(** ** cryptocompare: a coin that is not found is not recorded *)
Definition compare_status (code : Z) : option error :=
  if code =? 429 then Some ErrRateLimited
  else if code >=? 500 then Some ErrProviderDown
  else if negb (code =? 200) then Some (unexpected_status code)
  else None.
Definition compare_fetchOne (cfg : Config) (coinID currency : string) : PM (prov W) (Price + error) :=
  let url := (cfg_BaseURL cfg +:+ "/data/price?fsym=" +:+ ToUpper coinID +:+ "&tsyms=" +:+ ToUpper currency)%string in
  r <- fetch_with compare_status (GET url) ∅ (dec_map fzero dec_float) ;;
  match r with
  | inr e => retp (inr e)
  | inl raw =>
      match raw !! ToUpper currency with
      | None => retp (inr ErrCoinNotFound)
      | Some val =>
          now <- on_w w_Now ;;
          v <~ of_option (dec_NewFromFloat val) ;;
          retp (inl (basicPrice coinID currency v "cryptocompare" now now))
      end
  end.
Definition hard_error (e : error) : bool :=
  bool_decide (e = ErrRateLimited) || bool_decide (e = ErrProviderDown) || bool_decide (e = ErrUnauthorized).
Fixpoint compare_loop (cfg : Config) (coinIDs : list string) (currency : string) (prices : list Price) :
    PM (prov W) (list Price + error) :=
  match coinIDs with
  | [] => retp (inl prices)
  | id :: coinIDs =>
      r <~ compare_fetchOne cfg id currency ;;
      match r with
      | inl p => compare_loop cfg coinIDs currency (prices ++ [p])
      | inr e => if hard_error e then retp (inr e) else compare_loop cfg coinIDs currency prices
      end
  end.
Definition compare_GetPrices (cfg : Config) (coinIDs : list string) (currency : string) :
    PM (prov W) (list Price + error) :=
  r <~ compare_loop cfg coinIDs currency [] ;;
  match r with
  | inr e => retp (inr e)
  | inl prices =>
      if (length prices =? 0)%nat && negb (length coinIDs =? 0)%nat then retp (inr ErrCoinNotFound)
      else RecordSuccess ;;; retp (inl prices)
  end.
Definition compare_GetPrice (cfg : Config) (coinID currency : string) : PM (prov W) (Price + error) :=
  r <~ compare_GetPrices cfg [coinID] currency ;; retp (first_price r).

────────────────────────────────────────

WORK ORDER — Task for the records above: copy every line in which the word "code" occurs.

EXERCISE ANSWER —
Definition compare_status (code : Z) : option error :=
  if code =? 429 then Some ErrRateLimited
  else if code >=? 500 then Some ErrProviderDown
  else if negb (code =? 200) then Some (unexpected_status code)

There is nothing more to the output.